(** [re.compile(regex, flags)]. *)
Definition re_compile (regex : Data) (ic : bool) : res Regex :=
  match regex with
  | DScalar (SStr s) =>
      if re_valid P s ic then Ok {| pattern := s; ignore_case := ic |} else Fail ReError
  | _ => Fail TypeError
  end.

(** [condition_string.split()] unpacked into three names. *)
Definition split3 (condition_string : Data) : res (string * string * string) :=
  match condition_string with
  | DScalar (SStr s) =>
      match PyStr.split s with
      | [a; b; c] => Ok (a, b, c)
      | _ => Fail ValueError
      end
  | _ => Fail AttributeError
  end.

(** [float(s)]. *)
Definition py_float (s : string) : option float :=
  match PyStr.digits 0 false s with
  | Some n => if (n <? 2 ^ 53)%Z then Some (Py.float_of_Z n) else float_of_str P s
  | None => float_of_str P s
  end.

(** [timedelta] called with the one keyword [unit], in microseconds. *)
Definition timedelta (unit : string) (n : Z) : res Z :=
  match TIMEDELTA_UNITS !! unit with
  | None => Fail TypeError
  | Some us =>
      let total := (n * us)%Z in
      if (Z.abs (total / 86400000000) <=? 999999999)%Z then Ok total
      else Fail OverflowError
  end.

Definition parse_age_condition (condition_string : Data) : res (Comparator * Z) :=
  let? (comparator_string, size_string, unit_string) := split3 condition_string in
  let? compare := of_option KeyError (COMPARATORS !! comparator_string) in
  let? n := of_option ValueError (PyStr.to_int size_string) in
  let? time_delta := timedelta (PyStr.lower unit_string) n in
  Ok (compare, time_delta).

Definition parse_size_condition (condition_string : Data) : res (Comparator * float) :=
  let? (comparator_string, size_string, unit_string) := split3 condition_string in
  let? unit := of_option KeyError (UNITS !! PyStr.lower unit_string) in
  let? magnitude := of_option ValueError (py_float size_string) in
  let size := PrimFloat.mul (Py.float_of_Z unit) magnitude in
  let? compare := of_option KeyError (COMPARATORS !! comparator_string) in
  Ok (compare, size).

Definition string_of (d : Data) : string :=
  match d with DScalar (SStr s) => s | _ => "" end.

(** The [__init__] of the four leaf classes, after argument binding. *)
Definition make_leaf (self : ObjId) (k : LeafClass) (a : Args) : res Condition :=
  match k with
  | ClsPath =>
      let? bound := bind_args [("regex", None)] a in
      match bound with
      | [regex] => let? r := re_compile regex false in Ok (PathCondition r)
      | _ => Fail TypeError
      end
  | ClsMime =>
      let? bound := bind_args [("regex", None);
                               ("ignore_case", Some (DScalar (SBool true)));
                               ("magic_bytes", Some (DScalar (SInt 1024)))] a in
      match bound with
      | [regex; ic; magic_bytes] =>
          let? r := re_compile regex (Py.truthy ic) in Ok (MimeCondition self r magic_bytes)
      | _ => Fail TypeError
      end
  | ClsAge =>
      let? bound := bind_args [("condition_string", None)] a in
      match bound with
      | [condition_string] =>
          let? (compare, time_delta) := parse_age_condition condition_string in
          Ok (AgeCondition (string_of condition_string) compare time_delta)
      | _ => Fail TypeError
      end
  | ClsSize =>
      let? bound := bind_args [("size", None)] a in
      match bound with
      | [size] =>
          let? (compare, threshold) := parse_size_condition size in
          Ok (SizeCondition (string_of size) compare threshold)
      | _ => Fail TypeError
      end
  end.

Definition term (k : TermClass) (conditions : list Condition) : Condition :=
  match k with
  | ClsAll => AllCondition conditions
  | ClsAny => AnyCondition conditions
  end.

Definition unknown_type (type_ : Scalar) : string := "unknown type: " +:+ py_str type_.

(** [make_condition(data)], building the object with identity [self].
    [BaseTermCondition.__init__] takes any number of positional arguments
    and builds one child per datum; [NotCondition.__init__] takes [condition_datum]. *)
Fixpoint make_condition (self : ObjId) (data : Data) {struct data} : res Condition :=
  let children := res_imap (fun i d => make_condition (self ++ [i]) d) in
  match data with
  | DDict [] => Fail IndexError
  | DDict ((type_, args) :: _) =>
      match table_get CONDITIONS type_ with
      | None => Fail (ConditionError (unknown_type type_))
      | Some (ClsTerm k) =>
          match args with
          | DDict [] => Ok (term k [])
          | DDict (_ :: _) => Fail TypeError
          | DList l => let? cs := children 0%nat l in Ok (term k cs)
          | DScalar _ =>
              let? c := make_condition (self ++ [0%nat]) args in Ok (term k [c])
          end
      | Some ClsNot =>
          match args with
          | DDict [(k, d)] =>
              if is_key k "condition_datum"
              then let? c := make_condition (self ++ [0%nat]) d in Ok (NotCondition c)
              else Fail TypeError
          | DDict _ => Fail TypeError
          | DList [d] =>
              let? c := make_condition (self ++ [0%nat]) d in Ok (NotCondition c)
          | DList _ => Fail TypeError
          | DScalar _ =>
              let? c := make_condition (self ++ [0%nat]) args in Ok (NotCondition c)
          end
      | Some (ClsLeaf k) => make_leaf self k (call_args args)
      end
  | DList _ => Fail TypeError
  | DScalar type_ =>
      match table_get CONDITIONS type_ with
      | None => Fail (ConditionError (unknown_type type_))
      | Some (ClsTerm k) => Ok (term k [])
      | Some ClsNot => Fail TypeError
      | Some (ClsLeaf k) => make_leaf self k (Positional [])
      end
  end.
____________
=== Task ===
Repeat the whole listing word for word.

=== Written solution ===
(** [re.compile(regex, flags)]. *)
Definition re_compile (regex : Data) (ic : bool) : res Regex :=
  match regex with
  | DScalar (SStr s) =>
      if re_valid P s ic then Ok {| pattern := s; ignore_case := ic |} else Fail ReError
  | _ => Fail TypeError
  end.

(** [condition_string.split()] unpacked into three names. *)
Definition split3 (condition_string : Data) : res (string * string * string) :=
  match condition_string with
  | DScalar (SStr s) =>
      match PyStr.split s with
      | [a; b; c] => Ok (a, b, c)
      | _ => Fail ValueError
      end
  | _ => Fail AttributeError
  end.

(** [float(s)]. *)
Definition py_float (s : string) : option float :=
  match PyStr.digits 0 false s with
  | Some n => if (n <? 2 ^ 53)%Z then Some (Py.float_of_Z n) else float_of_str P s
  | None => float_of_str P s
  end.

(** [timedelta] called with the one keyword [unit], in microseconds. *)
Definition timedelta (unit : string) (n : Z) : res Z :=
  match TIMEDELTA_UNITS !! unit with
  | None => Fail TypeError
  | Some us =>
      let total := (n * us)%Z in
      if (Z.abs (total / 86400000000) <=? 999999999)%Z then Ok total
      else Fail OverflowError
  end.

Definition parse_age_condition (condition_string : Data) : res (Comparator * Z) :=
  let? (comparator_string, size_string, unit_string) := split3 condition_string in
  let? compare := of_option KeyError (COMPARATORS !! comparator_string) in
  let? n := of_option ValueError (PyStr.to_int size_string) in
  let? time_delta := timedelta (PyStr.lower unit_string) n in
  Ok (compare, time_delta).

Definition parse_size_condition (condition_string : Data) : res (Comparator * float) :=
  let? (comparator_string, size_string, unit_string) := split3 condition_string in
  let? unit := of_option KeyError (UNITS !! PyStr.lower unit_string) in
  let? magnitude := of_option ValueError (py_float size_string) in
  let size := PrimFloat.mul (Py.float_of_Z unit) magnitude in
  let? compare := of_option KeyError (COMPARATORS !! comparator_string) in
  Ok (compare, size).

Definition string_of (d : Data) : string :=
  match d with DScalar (SStr s) => s | _ => "" end.

(** The [__init__] of the four leaf classes, after argument binding. *)
Definition make_leaf (self : ObjId) (k : LeafClass) (a : Args) : res Condition :=
  match k with
  | ClsPath =>
      let? bound := bind_args [("regex", None)] a in
      match bound with
      | [regex] => let? r := re_compile regex false in Ok (PathCondition r)
      | _ => Fail TypeError
      end
  | ClsMime =>
      let? bound := bind_args [("regex", None);
                               ("ignore_case", Some (DScalar (SBool true)));
                               ("magic_bytes", Some (DScalar (SInt 1024)))] a in
      match bound with
      | [regex; ic; magic_bytes] =>
          let? r := re_compile regex (Py.truthy ic) in Ok (MimeCondition self r magic_bytes)
      | _ => Fail TypeError
      end
  | ClsAge =>
      let? bound := bind_args [("condition_string", None)] a in
      match bound with
      | [condition_string] =>
          let? (compare, time_delta) := parse_age_condition condition_string in
          Ok (AgeCondition (string_of condition_string) compare time_delta)
      | _ => Fail TypeError
      end
  | ClsSize =>
      let? bound := bind_args [("size", None)] a in
      match bound with
      | [size] =>
          let? (compare, threshold) := parse_size_condition size in
          Ok (SizeCondition (string_of size) compare threshold)
      | _ => Fail TypeError
      end
  end.

Definition term (k : TermClass) (conditions : list Condition) : Condition :=
  match k with
  | ClsAll => AllCondition conditions
  | ClsAny => AnyCondition conditions
  end.

Definition unknown_type (type_ : Scalar) : string := "unknown type: " +:+ py_str type_.

(** [make_condition(data)], building the object with identity [self].
    [BaseTermCondition.__init__] takes any number of positional arguments
    and builds one child per datum; [NotCondition.__init__] takes [condition_datum]. *)
Fixpoint make_condition (self : ObjId) (data : Data) {struct data} : res Condition :=
  let children := res_imap (fun i d => make_condition (self ++ [i]) d) in
  match data with
  | DDict [] => Fail IndexError
  | DDict ((type_, args) :: _) =>
      match table_get CONDITIONS type_ with
      | None => Fail (ConditionError (unknown_type type_))
      | Some (ClsTerm k) =>
          match args with
          | DDict [] => Ok (term k [])
          | DDict (_ :: _) => Fail TypeError
          | DList l => let? cs := children 0%nat l in Ok (term k cs)
          | DScalar _ =>
              let? c := make_condition (self ++ [0%nat]) args in Ok (term k [c])
          end
      | Some ClsNot =>
          match args with
          | DDict [(k, d)] =>
              if is_key k "condition_datum"
              then let? c := make_condition (self ++ [0%nat]) d in Ok (NotCondition c)
              else Fail TypeError
          | DDict _ => Fail TypeError
          | DList [d] =>
              let? c := make_condition (self ++ [0%nat]) d in Ok (NotCondition c)
          | DList _ => Fail TypeError
          | DScalar _ =>
              let? c := make_condition (self ++ [0%nat]) args in Ok (NotCondition c)
          end
      | Some (ClsLeaf k) => make_leaf self k (call_args args)
      end
  | DList _ => Fail TypeError
  | DScalar type_ =>
      match table_get CONDITIONS type_ with
      | None => Fail (ConditionError (unknown_type type_))
      | Some (ClsTerm k) => Ok (term k [])
      | Some ClsNot => Fail TypeError
      | Some (ClsLeaf k) => make_leaf self k (Positional [])
      end
  end.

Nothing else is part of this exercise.